Inwieweit bedeutete die Reformation einen Umbruch für die damalige Welt? Wie gehen wir heute mit den Folgen des Kolonialismus um? Oder was haben Lippenstift, Twist und Plattenspieler mit einem Wandel der Geschlechterverhältnisse in den 60er Jahren zu tun?

Das waren nur drei der Fragen, denen 51 Schülerinnen und Schüler vom Gymnasium Alfeld auf dem 51. Deutschen Historikertag an der Universität Hamburg nachgingen. Nachdem sie für einen Tag die Schulbank mit dem Hörsaal getauscht hatten, konnten die Alfelder Gymnasiasten der beiden Geschichtsleistungskurse sowie des Seminarfachs in und um das Hamburger Auditorium Maximum internationale Konferenzatmosphäre erleben und sich in mehreren Schülervorträgen über bunt gefächerte Themen informieren und darüber mitreden: so auch über Völkerschauen in Hagenbecks Tierpark, über Menschenhandel und Migration im Indischen Ozean oder über Frauenpower im Königreich von Kusch.
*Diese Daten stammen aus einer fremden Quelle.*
(** * FUDGE-guided decoding: a model of [models/fudge/fudge_inference.py]

    The class [FudgeInference] steers the sampling of a causal language model
    with an auxiliary classifier.  This development embeds its two methods,
    [get_next_token_distribution] and [generate_with_fudge], and the
    target-class resolution of its constructor.

    Numbers.  Tensor entries are modelled as real numbers ([R]): the
    development follows the arithmetic the code writes down, not its rounding.
    The only non-finite value the code itself introduces, [float('-inf')], is
    kept as the constructor [NegInf] of [xreal].  A division by a zero
    temperature leaves the reals (IEEE gives infinities and NaN, and no
    Python exception); a run that does so ends in the outcome [NonFinite]
    and is not followed further.

    Tensors.  A one-dimensional tensor is a [list]; the batch dimension of
    the code always has size one here ([tokenizer.encode] returns one row)
    and is left out, except at the two calls of [torch.cat], which compare
    the number of dimensions of their operands ([token_tensor]).

    Names.  The module uses the class [AutoregressiveFudgeClassifier] but
    neither defines nor imports it; what the name is bound to when the
    constructor runs is a parameter of [__init__]. *)

From Stdlib Require Import String Ascii.
From Stdlib Require Import Reals Lra Lia ZArith Bool Arith List.
From Stdlib Require Import Permutation Sorted DecimalString.
Import ListNotations.

Set Implicit Arguments.

(** ** Outcomes of a Python call *)

Inductive exception : Type :=
| IndexError (msg : string)
| NameError (msg : string)
| RuntimeError (msg : string)
| ValueError (msg : string).

(** [Ok a]: the call returns [a].  [Raise e]: it raises [e].  [NonFinite]: no
    exception has been raised, but a tensor now holds an infinity or a NaN
    that the real-number model cannot represent. *)
Inductive outcome (A : Type) : Type :=
| Ok (a : A)
| Raise (e : exception)
| NonFinite.

Arguments Raise {A} e.
Arguments NonFinite {A}.

Definition bind {A B : Type} (c : outcome A) (k : A -> outcome B) : outcome B :=
  match c with
  | Ok a => k a
  | Raise e => Raise e
  | NonFinite => NonFinite
  end.

Notation "x <- c ;; k" := (bind c (fun x => k))
  (at level 61, c at next level, right associativity).
Notation "' pat <- c ;; k" := (bind c (fun x => match x with pat => k end))
  (at level 61, pat pattern, c at next level, right associativity).

Definition raises {A : Type} (c : outcome A) : Prop := exists e, c = Raise e.

(** ** Extended reals: a score, or the mask value [float('-inf')] *)

Inductive xreal : Type :=
| NegInf
| Fin (r : R).

Definition Rltb (a b : R) : bool := if Rlt_dec a b then true else false.

Definition xltb (x y : xreal) : bool :=
  match x, y with
  | NegInf, Fin _ => true
  | Fin a, Fin b => Rltb a b
  | _, NegInf => false
  end.

(** [exp] extended by [exp(-inf) = 0]. *)
Definition xexp (x : xreal) : R :=
  match x with
  | NegInf => 0%R
  | Fin r => exp r
  end.

(** ** Tensor primitives *)

Fixpoint Rsum (l : list R) : R :=
  match l with
  | [] => 0%R
  | x :: t => (x + Rsum t)%R
  end.

(** [torch.softmax(x, dim=-1)]. *)
Definition softmax (x : list xreal) : list R :=
  let total := Rsum (map xexp x) in
  map (fun xi => (xexp xi / total)%R) x.

(** [torch.cumsum(x, dim=-1)], with the running total [acc] made explicit. *)
Fixpoint cumsum_from (acc : R) (x : list R) : list R :=
  match x with
  | [] => []
  | xi :: t => (acc + xi)%R :: cumsum_from (acc + xi)%R t
  end.

Definition cumsum (x : list R) : list R := cumsum_from 0%R x.

(** [x[i] = v] on a copy; positions outside the tensor are not written (the
    indices the code uses come from [topk] and [sort] and are in range). *)
Fixpoint update {A : Type} (x : list A) (i : nat) (v : A) : list A :=
  match x, i with
  | [], _ => []
  | _ :: t, O => v :: t
  | h :: t, S j => h :: update t j v
  end.

(** [base[index] = src] (and [Tensor.scatter(1, index, src)] on one row):
    the writes happen in order, a later write to the same position wins. *)
Fixpoint scatter {A : Type} (base : list A) (index : list nat) (src : list A) : list A :=
  match index, src with
  | i :: index', v :: src' => scatter (update base i v) index' src'
  | _, _ => base
  end.

(** [torch.zeros_like(x)]. *)
Definition zeros_like (x : list R) : list R := repeat 0%R (length x).

(** The positions of a vector that carry non-zero mass. *)
Definition nonzero (v : R) : bool := if Req_dec_T v 0 then false else true.

Definition support (x : list R) : list nat :=
  filter (fun j => nonzero (nth j x 0%R)) (seq 0 (length x)).

(** [x[..., -1]]: the last entry, an [IndexError] on an empty dimension.
    The message is abridged: torch's also says which dimension is empty. *)
Definition index_last {A : Type} (x : list A) : outcome A :=
  match rev x with
  | [] => Raise (IndexError "index -1 is out of bounds for dimension with size 0")
  | v :: _ => Ok v
  end.

(** ** Sorting: [torch.sort(descending=True)] and [torch.topk]

    Both return values together with the positions they came from, in
    descending order of the values; torch leaves the order among equal values
    open.  [sort_desc] is one such order, a stable insertion sort of
    (position, value) pairs; [descending_order] says what every such order
    satisfies. *)

(** The largest 64-bit signed integer. *)
Definition int64_max : Z := (2 ^ 63 - 1)%Z.

Section Sorting.
Variable A : Type.
Variable ltb : A -> A -> bool.

Definition enumerate (x : list A) : list (nat * A) :=
  combine (seq 0 (length x)) x.

Fixpoint insert_desc (e : nat * A) (s : list (nat * A)) : list (nat * A) :=
  match s with
  | [] => [e]
  | e' :: s' =>
      if ltb (snd e) (snd e') then e' :: insert_desc e s' else e :: e' :: s'
  end.

Definition sort_desc (x : list A) : list (nat * A) :=
  fold_right insert_desc [] (enumerate x).

(** [a] may stand before [b] in descending order. *)
Definition not_below (a b : nat * A) : Prop := ltb (snd a) (snd b) = false.

(** [sorted] is a result [torch.sort(x, descending=True)] may return: every
    entry of [x] once, with its position, the values never increasing. *)
Definition descending_order (x : list A) (sorted : list (nat * A)) : Prop :=
  Permutation sorted (enumerate x) /\ StronglySorted not_below sorted.

(** [torch.topk(x, k)]: the [k] largest entries, largest first.  [k] is a
    Python [int]; torch rejects a [k] outside [0 .. len(x)].  Before that it
    converts [k] to a 64-bit integer, and a [k] of [2^63] or more fails in
    the conversion with a [ValueError] (a tensor has fewer than [2^63]
    entries, so such a [k] is out of range as well). *)
Definition topk (x : list A) (k : Z) : outcome (list (nat * A)) :=
  if (k <? 0)%Z || (Z.of_nat (length x) <? k)%Z
  then if (int64_max <? k)%Z
       then Raise (ValueError "Overflow when unpacking long long")
       else Raise (RuntimeError "selected index k out of range")
  else Ok (firstn (Z.to_nat k) (sort_desc x)).
End Sorting.

(** ** The Distribution Builder: [get_next_token_distribution] *)

(** [logits[mask] = float('-inf')]. *)
Definition masked_fill (logits : list xreal) (mask : list bool) : list xreal :=
  map (fun xm : xreal * bool => if snd xm then NegInf else fst xm)
      (combine logits mask).

(** Lines 80-82: every score below the [top_k]-th largest is masked. *)
Definition top_k_filter (top_k : Z) (logits : list xreal) : outcome (list xreal) :=
  top <- topk xltb logits top_k ;;
  kth <- index_last (map snd top) ;;
  let indices_to_remove := map (fun x => xltb x kth) logits in
  Ok (masked_fill logits indices_to_remove).

(** [m[..., 1:] = m[..., :-1].clone()]: entry 0 stays, every other entry
    takes the value of its left neighbour. *)
Definition shift_right (m : list bool) : list bool :=
  match m with
  | [] => []
  | m0 :: _ => m0 :: removelast m
  end.

(** [m[..., 0] = v]: an [IndexError] on an empty dimension (message
    abridged as for [index_last]). *)
Definition set_index0 {A : Type} (m : list A) (v : A) : outcome (list A) :=
  match m with
  | [] => Raise (IndexError "index 0 is out of bounds for dimension with size 0")
  | _ :: t => Ok (v :: t)
  end.

(** Lines 86-91: nucleus filtering, given the sorted logits and their
    positions as [torch.sort] returned them at line 85. *)
Definition top_p_filter_with (sorted : list (nat * xreal)) (top_p : R)
    (logits : list xreal) : outcome (list xreal) :=
  let sorted_logits := map snd sorted in
  let sorted_indices := map fst sorted in
  let cumulative_probs := cumsum (softmax sorted_logits) in
  let sorted_indices_to_remove := map (fun c => Rltb top_p c) cumulative_probs in
  sorted_indices_to_remove <- set_index0 (shift_right sorted_indices_to_remove) false ;;
  let indices_to_remove :=
    scatter sorted_indices_to_remove sorted_indices sorted_indices_to_remove in
  Ok (masked_fill logits indices_to_remove).

(** Lines 84-91: nucleus filtering. *)
Definition top_p_filter (top_p : R) (logits : list xreal) : outcome (list xreal) :=
  let sorted := sort_desc xltb logits in
  let sorted_logits := map snd sorted in
  let sorted_indices := map fst sorted in
  let cumulative_probs := cumsum (softmax sorted_logits) in
  let sorted_indices_to_remove := map (fun c => Rltb top_p c) cumulative_probs in
  sorted_indices_to_remove <- set_index0 (shift_right sorted_indices_to_remove) false ;;
  let indices_to_remove :=
    scatter sorted_indices_to_remove sorted_indices sorted_indices_to_remove in
  Ok (masked_fill logits indices_to_remove).

Definition apply_filters (top_k : option Z) (top_p : option R) (logits : list xreal)
  : outcome (list xreal) :=
  logits <- match top_k with
            | Some k => top_k_filter k logits
            | None => Ok logits
            end ;;
  match top_p with
  | Some p => top_p_filter p logits
  | None => Ok logits
  end.

(** Lines 77-93 with [top_k=None] and [top_p] set, from the scaled logits
    on, given what [torch.sort] returned at line 85. *)
Definition nucleus_distribution (sorted : list (nat * xreal)) (top_p : R)
    (logits : list xreal) : outcome (list R) :=
  logits <- top_p_filter_with sorted top_p logits ;;
  Ok (softmax logits).

(** The values of [top_k] the top-k filter accepts on a vocabulary of size
    [V]. *)
Definition valid_top_k (top_k : option Z) (V : nat) : Prop :=
  match top_k with
  | None => True
  | Some k => (1 <= k <= Z.of_nat V)%Z
  end.

(** [x / t].  With [t = 0] every entry of a non-empty tensor becomes an
    infinity or a NaN ([None]); an empty tensor stays empty. *)
Definition scale (x : list R) (t : R) : option (list xreal) :=
  match x with
  | [] => Some []
  | _ :: _ => if Req_dec_T t 0 then None else Some (map (fun xi => Fin (xi / t)) x)
  end.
Den Schwerpunkt des in Kooperation mit der Körber-Stiftung zusammengestellten Programms bildete das Thema vom diesjährigen Geschichtswettbewerb des Bundespräsidenten: „Gott und die Welt. Religion macht Geschichte“.

 „Ich denke, das war ein informativer Studientag mit interessanten Themen“, fasste Georg Schilf, Geschichtslehrer am Gymnasium und gemeinsam mit seinen Kollegen Julia Tschorn und Dirk Lürssen für die Durchführung verantwortlich, die Teilnahme am Historikertag zusammen.